This repository is an attempt to implement Microsoft's LayoutLM model on the SROIE2019 dataset of receipts. The foucs of this project is specifically on Task 3 of ICDAR 2019 Robust Reading Challenge on Scanned Receipts OCR and Information Extraction, which is extracting key information, specifically the company, address, date, and total, from scanned receipts.
This repository approaches the problem as a token classification problem. For each word on the scanned receipt image, the model will attempt to classify whether it is part of the company, address, date, or total sequence. If it doesn't belong to any of these fields, we want to classify it as "Other". At the end, we will sequence all the words with the same class together to produce the complete extracted fields.
An example of the same problem executed on a different dataset can be found in LayoutLM's own repository.
Thanks to zzzDavid's repository on the same topic, I was able to get the dataset
A big problem of this dataset is that it is not in the form that can be readily put into the model. These include:
- OCR result is provided at line-level(meaning that the bounding boxes are of an entire line) while the model requires token-level OCCR
- Dataset doesn't provide token-level labels
From a process of trials and errors, I'll outline the process I take to clean and preprocess the data to be put into the model. For the first problems, I will process the line-level OCR provided by the data to get the token-level bounding box for each word. Some observations:
- most of the font used are monospaced, meaning that every character in that font family has the same size.
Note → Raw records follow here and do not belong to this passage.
Lemma visible_region_spec W Ht d i :
  0 <= W < 2 ^ 31 -> 0 <= Ht < 2 ^ 31 -> rect_near (region d i) ->
  match visible_region W Ht d i with
  | Some r => on_screen W Ht r /\
      forall px py, in_rect r px py <-> in_rect (region d i) px py /\ 0 <= px < W /\ 0 <= py < Ht
  | None => forall px py, ~ (in_rect (region d i) px py /\ 0 <= px < W /\ 0 <= py < Ht)
  end.
Proof.
  intros HW HH (N1 & N2 & N3 & N4 & N5 & N6). unfold visible_region.
  pose proof (rect_intersect_spec (region d i) (mk_rect 0 0 W Ht)) as E.
  destruct (rect_intersect _ _) as [r|]; specialize (E ltac:(unfold rect_ok; lia) ltac:(unfold rect_ok; cbn; lia)).
  - destruct E as (Ro & Hw & Hh & E).
    assert (forall px py, in_rect r px py <-> in_rect (region d i) px py /\ 0 <= px < W /\ 0 <= py < Ht) as E'.
    { intros. rewrite E. unfold in_rect. cbn. lia. }
    split; [|done]. pose proof (E' (x r) (y r)) as E1.
    pose proof (E' (x r + width r - 1) (y r + height r - 1)) as E2. unfold in_rect, on_screen in *. lia.
  - intros px py Hp. apply (E px py). unfold in_rect in *. cbn. lia.
Qed.

(** What the uploads [rs] of a frame are for the damage [d] up to region [n]. *)
Definition uploads_for (W Ht : Z) (d : DirtyRegionList) (n : Z) (rs : list Rect) : Prop :=
  Forall (on_screen W Ht) rs /\
  forall px py, (exists r, r ∈ rs /\ in_rect r px py) <->
    (exists i, 0 <= i < n /\ in_rect (region d i) px py) /\ 0 <= px < W /\ 0 <= py < Ht.
(* ===== verification/Virtqueue.v ===== *)
(** * Pages for devices and the split virtqueue
      (src/graphics/memory/gpu_alloc.c, src/drivers/graphics/hw/virtqueue.c)

    [GpuAlloc] allocates zeroed frames through any [FrameAllocator].  [Virtqueue]
    has the descriptor table and the available ring, which the driver writes,
    and reads the used ring, which the device writes: the argument [poll] gives
    what the driver sees of it at each turn of the polling loop.  The registers
    of the device that the code reads are arguments; the ones it writes are
    listed in the order of the writes. *)

From S2P Require Import Prelude KString Pmm.
From stdpp Require Import base numbers list gmap.
From Stdlib Require Import ZArith Lia.

#[local] Open Scope list_scope.
#[local] Open Scope Z_scope.

Module GpuAlloc.

(** [gpu_page_t]; [mem] holds 32-bit cells, as in [Software]. *)
Record gpu_page_t := mk_page { phys : Z; virt : Z }.
Definition page0 : gpu_page_t := mk_page 0 0.
Definition GHAL_MAX_DIM : Z := 8192.

Section alloc.
Context {A : Type} `{FrameAllocator A} (hhdm : Z).

(** The frame allocator and the memory. *)
Record frames := mk_frames { fa : A; fmem : gmap Z Z }.

Definition gpu_alloc_page (g : frames) : frames * option gpu_page_t :=
  let '(a, pa) := fa_alloc g.(fa) in
  if pa =? 0 then (mk_frames a g.(fmem), None)
  else (mk_frames a (KString.memset g.(fmem) ((pa + hhdm) / 4) 0 1024), Some (mk_page pa (pa + hhdm))).

(** The loop with its [break]; the pages are those written to [pages[]]. *)
Fixpoint gpu_alloc_loop (n : nat) (g : frames) (pages : list gpu_page_t) : frames * list gpu_page_t :=
  match n with
  | O => (g, pages)
  | S n =>
      match gpu_alloc_page g with
      | (g, None) => (g, pages)
      | (g, Some p) => gpu_alloc_loop n g (pages ++ [p])
      end
  end.

(** The count that the function returns is the length of the list. *)
Definition gpu_alloc_pages (g : frames) (count : Z) : frames * list gpu_page_t :=
  if count =? 0 then (g, []) else gpu_alloc_loop (Z.to_nat count) g [].

(** One turn of the loop of [gpu_free_pages]; the entry is cleared. *)
Definition gpu_free_page (g : frames) (p : gpu_page_t) : frames :=
  if negb (p.(phys) =? 0) then mk_frames (fa_free g.(fa) p.(phys)) g.(fmem) else g.
Lemma device_reads_ext m m' l :
  (forall b i, b ∈ l -> 0 <= i < b_len b -> ld m (b_addr b + i) = ld m' (b_addr b + i)) ->
  device_reads m l = device_reads m' l.
Proof.
  intros Hm. unfold device_reads. f_equal. apply map_ext_in. intros b Hb%list_elem_of_In.
  apply list_elem_of_filter in Hb as [_ Hb]. apply load_bytes_ext. auto.
Qed.

Lemma cmd_bufs_in pages n b :
  b ∈ cmd_bufs pages n -> n <= 4096 * Z.of_nat (length pages) -> b_len b <= 4096 /\ b_addr b ∈ phys <$> pages.
Proof.
  revert n. induction pages as [|p pages IH]; intros n Hb Hn; [by apply not_elem_of_nil in Hb|].
  destruct pages as [|q pages].
  - apply list_elem_of_singleton in Hb as ->. cbn in *. split; [lia|set_solver].
  - change (cmd_bufs (p :: q :: pages) n) with (mk_buf (phys p) 4096 0 :: cmd_bufs (q :: pages) (n - 4096)) in Hb.
    apply elem_of_cons in Hb as [->|Hb]; [cbn; split; [lia|set_solver]|].
    apply IH in Hb as [? ?]; [split; [done|set_solver]|]. cbn [length] in *. lia.
Qed.

(** The number of pages of a command; the memory, the response buffer and the
    queue that [virtio_gpu_dev_command] prepares for it. *)
Definition cmd_count (cmd : list Z) : Z := (Z.of_nat (length cmd) + 4095) / 4096.
Definition prepared (g : virtio_gpu_dev_t) (m : gmap Z Z) (cmd : list Z) : gmap Z Z :=
  store_bytes (copy_chunks m (take (Z.to_nat (cmd_count cmd)) (cmd_pages g)) cmd) (phys (resp_page g)) zero_page.
Definition answer_buf (g : virtio_gpu_dev_t) (out_len : Z) : buf :=
  mk_buf (phys (resp_page g)) (Z.min out_len 4096) VIRTQ_DESC_F_WRITE.

Definition published (g : virtio_gpu_dev_t) (q : virtq_t) (cmd : list Z) (out_len : Z) : virtq_t :=
  (virtq_submit q (cmd_bufs (take (Z.to_nat (cmd_count cmd)) (cmd_pages g)) (Z.of_nat (length cmd)) ++
                   [answer_buf g out_len])).1.

Lemma prepared_reads g m cmd out_len :
  pages_ok (resp_page g :: cmd_pages g) -> (0 < length cmd)%nat -> cmd_count cmd <= Z.of_nat (length (cmd_pages g)) ->
  device_reads (prepared g m cmd)
    (cmd_bufs (take (Z.to_nat (cmd_count cmd)) (cmd_pages g)) (Z.of_nat (length cmd)) ++ [answer_buf g out_len]) = cmd.
Proof.
  intros [Hn Ha] Hpos Hc. pose proof (Z.div_mod (Z.of_nat (length cmd) + 4095) 4096 ltac:(lia)) as Ed.
  pose proof (Z.mod_pos_bound (Z.of_nat (length cmd) + 4095) 4096 ltac:(lia)) as Hm.
  fold (cmd_count cmd) in Ed. set (ps := take _ _). assert (Z.of_nat (length ps) = cmd_count cmd) as Hl.
  { unfold ps. rewrite length_take. lia. }
  cbn [fmap list_fmap] in Hn. inversion Hn as [|? ? Hni Hn']; inversion Ha as [|? ? Hr Ha']; subst.
  assert (pages_ok ps) as Hok.
  { split; [unfold ps; rewrite fmap_take; by apply (sublist_NoDup _ (phys <$> cmd_pages g)), sublist_take|by apply Forall_take]. }
  rewrite device_reads_app. unfold device_reads at 2. rewrite filter_cons_False, filter_nil by done. cbn [map concat].
  rewrite app_nil_r, (device_reads_ext _ (copy_chunks m ps cmd)); [apply chunks_read; [done| |lia]|].
  { intros E. rewrite E in Hl. cbn in Hl. lia. }
  intros b i Hb Hi. apply cmd_bufs_in in Hb as [Hlen Hin]; [|lia]. apply store_bytes_other.
  apply list_elem_of_fmap in Hin as (p & Ep & Hin). rewrite length_zero_page.
  assert (p ∈ cmd_pages g) as Hin'.
  { apply list_elem_of_lookup in Hin as [c Hc']. apply lookup_take_Some in Hc' as [Hc' _]. by eapply list_elem_of_lookup_2. }
  pose proof (proj1 (Forall_forall _ _) Ha' _ Hin') as Hp. cbn beta in Hp.
  destruct (page_apart (phys (resp_page g)) (phys p)); [done|done| |lia|lia].
  intros E. apply Hni. rewrite E. by apply list_elem_of_fmap_2.
Qed.

(** The state between two commands. *)
Record dev_ready (g : virtio_gpu_dev_t) (q : virtq_t) : Prop := {
  dv_init : initialized g = true;
  dv_queue : controlq g = Some q;
  dv_wf : wf q;
  dv_pages : pages_ok (resp_page g :: cmd_pages g);
}.

Lemma command_unfold g q m cmd out_len r :
  dev_ready g q -> (0 < length cmd)%nat -> Z.of_nat (length cmd) + 4095 < 2 ^ 32 -> 0 < out_len ->
  cmd_count cmd <= Z.of_nat (length (cmd_pages g)) ->
  virtio_gpu_dev_command g m cmd out_len r =
    let bufs := cmd_bufs (take (Z.to_nat (cmd_count cmd)) (cmd_pages g)) (Z.of_nat (length cmd)) ++ [answer_buf g out_len] in
    let '(q, head) := virtq_submit q bufs in
    if head <? 0 then (set_controlq g q, prepared g m cmd, -1, [])
    else
      let m := dma_after r (prepared g m cmd) in
      let '(q, rc, _) := virtq_wait q head (polls r) in
      if negb (rc =? 0) then (set_controlq g q, m, -1, [])
      else (set_controlq g q, m, 0, load_bytes m (phys (resp_page g)) (Z.min out_len 4096)).
Proof.
  intros [Hi Hq _ _] Hpos Hlen Hout Hc. unfold virtio_gpu_dev_command. rewrite Hq, Hi. cbn [negb orb].
  rewrite (proj2 (Z.eqb_neq _ 0)) by lia. rewrite wrap_small by lia. fold (cmd_count cmd).
  rewrite (proj2 (Z.ltb_ge _ _)) by done. rewrite (proj2 (Z.eqb_neq out_len 0)) by lia. cbn [negb]. cbv zeta.
  replace (if 4096 <? out_len then 4096 else out_len) with (Z.min out_len 4096) by (zcase; lia).
  unfold prepared, answer_buf. reflexivity.
Qed.

(** C25. A command reaches the device whole and its answer reaches the caller: the
    driver copies the command page by page into its buffers, and the descriptor
    chain that it publishes gives the device exactly the bytes of the command
    to read and one buffer to write, the response page.  When the device
    answers in time, the call succeeds, returns the first bytes of what the
    device left in the response page, and the queue is as free as before. *)
Theorem dev_command_delivers g q m cmd out_len r k d j len :
  dev_ready g q -> (0 < length cmd)%nat -> Z.of_nat (length cmd) + 4095 < 2 ^ 32 -> 0 < out_len ->
  cmd_count cmd <= Z.of_nat (length (cmd_pages g)) -> cmd_count cmd + 1 <= num_free q ->
  let q1 := published g q cmd out_len in
  let bufs := chain (Z.to_nat (cmd_count cmd + 1)) q1 (free_head q) in
  let m' := dma_after r (prepared g m cmd) in
  device_reads (prepared g m cmd) bufs = cmd /\
  filter (fun b => b_flags b <> 0) bufs = [answer_buf g out_len] /\
  (answers q1 (free_head q) (polls r) k d j len ->
   exists q2, virtio_gpu_dev_command g m cmd out_len r =
       (set_controlq g q2, m', 0, load_bytes m' (phys (resp_page g)) (Z.min out_len 4096)) /\
     dev_ready (set_controlq g q2) q2 /\ num_free q2 = num_free q).
Proof.
  intros Hg Hpos Hlen Hout Hc Hn. pose proof Hg as [Hi Hq Hwf Hp].
  rewrite (command_unfold g q) by done. cbv zeta. unfold published.
  set (ps := take (Z.to_nat (cmd_count cmd)) (cmd_pages g)).
  pose proof (cmd_bufs_ok ps (Z.of_nat (length cmd))) as [Hl Hf]. pose proof (prepared_reads g m cmd out_len Hp Hpos Hc) as Hr.
  fold ps in Hr. set (bufs := cmd_bufs ps _ ++ _) in *.
  assert (0 <= cmd_count cmd) by (apply Z.div_pos; lia).
  assert (Z.of_nat (length bufs) = cmd_count cmd + 1) as Hb.
  { unfold bufs. rewrite length_app, Hl. unfold ps. rewrite length_take. cbn. lia. }
  assert (Forall buf_ok bufs) as Hok.
  { apply Forall_app. split; [|by constructor; [right|constructor]]. eapply Forall_impl; [exact Hf|]. by left. }
  pose proof (transaction_spec q bufs (polls r) k d j len Hwf ltac:(lia) ltac:(lia) Hok) as HT.
  destruct (submit_ok q bufs Hwf ltac:(lia) ltac:(lia)) as (q1 & E & Hwf1 & Es & Ed & _ & _ & _ & _ & _).
  rewrite E in *. cbn [fst].
  assert (chain (Z.to_nat (cmd_count cmd + 1)) q1 (free_head q) = bufs) as Hchain.
  { pose proof (chain_drop q (free_head q) bufs (length bufs) Hwf ltac:(pose proof (wf_free q Hwf); lia) Hok ltac:(lia) q1 Ed ltac:(lia)) as C.
    rewrite Nat.sub_diag, Z.add_0_r, Z.mod_small, drop_0 in C by apply Hwf. by replace (Z.to_nat (cmd_count cmd + 1)) with (length bufs) by lia. }
  rewrite Hchain. split; [done|]. split.
  { unfold bufs. rewrite filter_app, filter_cons_True, filter_nil by done.
    by rewrite no_answer_bufs. }
  intros Hans. destruct (HT Hans) as (_ & _ & _ & q2 & -> & Hwf2 & Hn2 & _).
  rewrite (proj2 (Z.ltb_ge _ _)) by apply Hwf. exists q2. split; [done|]. split; [by split|done].
Qed.
Definition virtio_surface_create (g : vgpu) (w h fmt : Z) : vgpu * Z :=
  if (w =? 0) || (h =? 0) || (GHAL_MAX_DIM <? w) || (GHAL_MAX_DIM <? h) then (g, 0)
  else
    let bytes := u64 (w * h * 4) in
    if (bytes =? 0) || (negb (w =? 0) && negb (bytes / 4 / w =? h)) then (g, 0)
    else
      let n := u32 ((bytes + 4095) / 4096) in
      let '(g, pages) := vmalloc g (SIZEOF_GPU_PAGE * n) in
      if pages =? 0 then (g, 0)
      else
        let '(f, ps) := gpu_alloc_pages hhdm g.(vframes) n in
        let g := set_vframes g f in
        if Z.of_nat (length ps) =? 0 then (vfree g pages, 0)
        else if Z.of_nat (length ps) <? n then (vfree (vfree_pages g ps) pages, 0)
        else
          let '(g, s) := vmalloc g SIZEOF_VSURFACE in
          if s =? 0 then (vfree (vfree_pages g ps) pages, 0)
          else
            let '(c, id) := virtio_gpu_next_resource_id g.(g_resource_counter) in
            let g := set_counter g c in
            let p0 := default page0 (ps !! 0%nat) in
            let o := mk_vsurface id w h fmt pages ps n p0.(virt) p0.(phys) false in
            let '(g, r) := vgpu_send_ok g (virtio_gpu_cmd_resource_create_2d id VIRTIO_GPU_FORMAT_B8G8R8X8_UNORM w h) in
            if negb (r =? 0) then (undo g ps pages s, 0)
            else
              let '(g, ac) := vmalloc g (SIZEOF_ATTACH + n * SIZEOF_MEM_ENTRY) in
              if ac =? 0 then (undo g ps pages s, 0)
              else
                let '(g, ok) := vgpu_send_ok g (attach_command id ps) in
                let g := vfree g ac in
                if negb (ok =? 0) then
                  let '(g, _) := vgpu_send_ok g (virtio_gpu_cmd_resource_unref id) in (undo g ps pages s, 0)
                else
                  let g := if (w =? g.(scan_w)) && (h =? g.(scan_h))
                           then (vgpu_send_ok g (virtio_gpu_cmd_set_scanout 0 id 0 0 w h)).1 else g in
                  (set_vsurfs g (<[s := o]> g.(vsurfs)), s).

Definition virtio_surface_destroy (g : vgpu) (s : Z) : vgpu :=
  if s =? 0 then g
  else
    let o := vsurf g s in
    let '(g, _) := vgpu_send_ok g (virtio_gpu_cmd_detach_backing o.(resource_id)) in
    let '(g, _) := vgpu_send_ok g (virtio_gpu_cmd_resource_unref o.(resource_id)) in
    let g := vfree_pages g (take (Z.to_nat o.(num_pages)) o.(v_pages)) in
    let g := vfree (vfree g o.(v_pages_ptr)) s in
    set_vsurfs g (delete s g.(vsurfs)).
(** When no frame arrives after turn [n], [e1000_poll] returns within [n + 16]
    turns; when none arrives at all, it returns within 16 turns and has handed
    over exactly the deliverable frames of the ring, in order. *)
Theorem e1000_poll_returns {W} (cb : W -> list Z -> W) hhdm dma arrivals n e w q :
  (forall r f, frame_ok f -> rdh r <> rdt r -> receives hhdm r f (dma f r)) ->
  (forall r f, rdh r = rdt r -> dma f r = r) ->
  (forall i, Forall frame_ok (arrivals i)) -> (forall j, (n <= j)%nat -> arrivals j = []) ->
  initialized e = true -> rx_inv hhdm (rx e) q -> rx_tail (rx e) = rdt (rx e) ->
  (exists e' w', e1000_poll cb (device dma arrivals) (n + 16) e w = Some (e', w')) /\
  (exists e', e1000_poll cb (fun _ r => r) 16 e w = Some (e', foldl (deliver cb) w q)).
Proof.
  intros Hroom Hfull Hok Hn Hi Hr Ht. pose proof (ri_len _ _ _ Hr) as Hl. unfold e1000_poll. rewrite Hi, Ht. cbn [negb]. split.
  - pose proof (poll_loop_refines hhdm cb dma Hroom Hfull arrivals Hok (n + 16) 0 (rx e) q w Hr) as H.
    destruct (fifo_poll_stops cb arrivals n (n + 16) 0 q w Hn Hl) as [w' E]; [case_decide; lia|].
    rewrite E in H. destruct (poll_loop _ _ _ _ _ _ _) as [[r' w'']|]; [|done]. by eexists _, _.
  - destruct (poll_quiet cb hhdm e w q Hi Hr Ht) as (e' & E & _). unfold e1000_poll in E. rewrite Hi, Ht in E. by exists e'.
Qed.

(** C32. In every run of [e1000_send] and the controller from an empty transmit
    ring, the frames on the wire are the first of the accepted ones, unchanged
    and in the order of the calls; the at most sixteen others are still in the
    ring. *)
Theorem tx_in_order hhdm t evs t' :
  tx_inv hhdm t [] -> tx_run hhdm t evs t' ->
  exists q, accepted evs = on_wire evs ++ q /\ tx_inv hhdm t' q /\ (length q <= 16)%nat.
Proof.
  intros Hi Hr. destruct (tx_run_queue _ _ _ _ _ Hi Hr) as (q & Hq & E). exists q. split; [done|]. split; [done|].
  by apply (ti_len _ _ _ Hq).
Qed.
- words on the same line usually have the same font and size
From these two observation, we will make the assumption that all characters (including space) on the same line have the same size. Therefore, we can calculate the width of one character from the width of the bounding box of the line. From this, we can calculate the width of the bounding box for each word based on how many chacracters that word consist of. Of course, this will not produce the ground truth OCR for every word (example shown below). However, the bounding boxes relative position is good enough since what we ultimately want is the word's relative 2D position in the scanned image.
For the second problem, the process to clean the data is a bit more complicated involves some manual labelling. For each image, I assume that all words in one line belongs to the same field. If a line contains one of the extracted information field as a substring or vice versa, I (programmatically) label that entire line with that field's name. This assumption is far more problematic than the other and resulted in a lot of mislabelled data. I recorded all the mismatched label in a text file and fixed them manually in the label file.
The code to clean/preprocess the data as outlined is in preprocess_receipt.py. Before you can run the script, you will need to download the data into /data
, split the data up into 3 folders, namely images/
, annotations/
, and extract/
which contain the images, their OCR result, and their extracted information respectively. You will also need to change extracted information files' extention from .txt
into .json
(this can be done programmatically using Python.You can rename the file to the appropriate extension without corrupting the file). I have done the honor of cleaning the first 22,000 words and putting them into formatted .txt
files. You can use these files to train and test the model yourself following the instruction of the Sequence Labelling
task mentioned as one of the example in LayoutLM's own repository.
We will follow the same training procedure outlined in LayoutLM Sequence Labelling example with the .txt
files we have created. These files can be found under /data
in this repostiory.
With relatively few training (~20000 words and bounding boxes), the model is able to achieve ~91.5% token-level accuracy on a ~2000-word test set. We can use the classification result and sequence the words of the same class back together for to get the full extracted information for each receipt.
The trained model can be found here.
This repository also contains a simple flask application to demonstrate the power of this model. The application will take the words and their bounding boxes from a collection of receipt images and put the extracted information (from our model) into a google sheet. In a real world scenario, this Excel sheet can be processed further, eliminating the need for manual data entry.
- Clone this repository
git clone https://github.com/thongn98/receipt-information-extraction.git
- Make a virtual environment and activate it
You will need to navigate to where you want to put the environment files.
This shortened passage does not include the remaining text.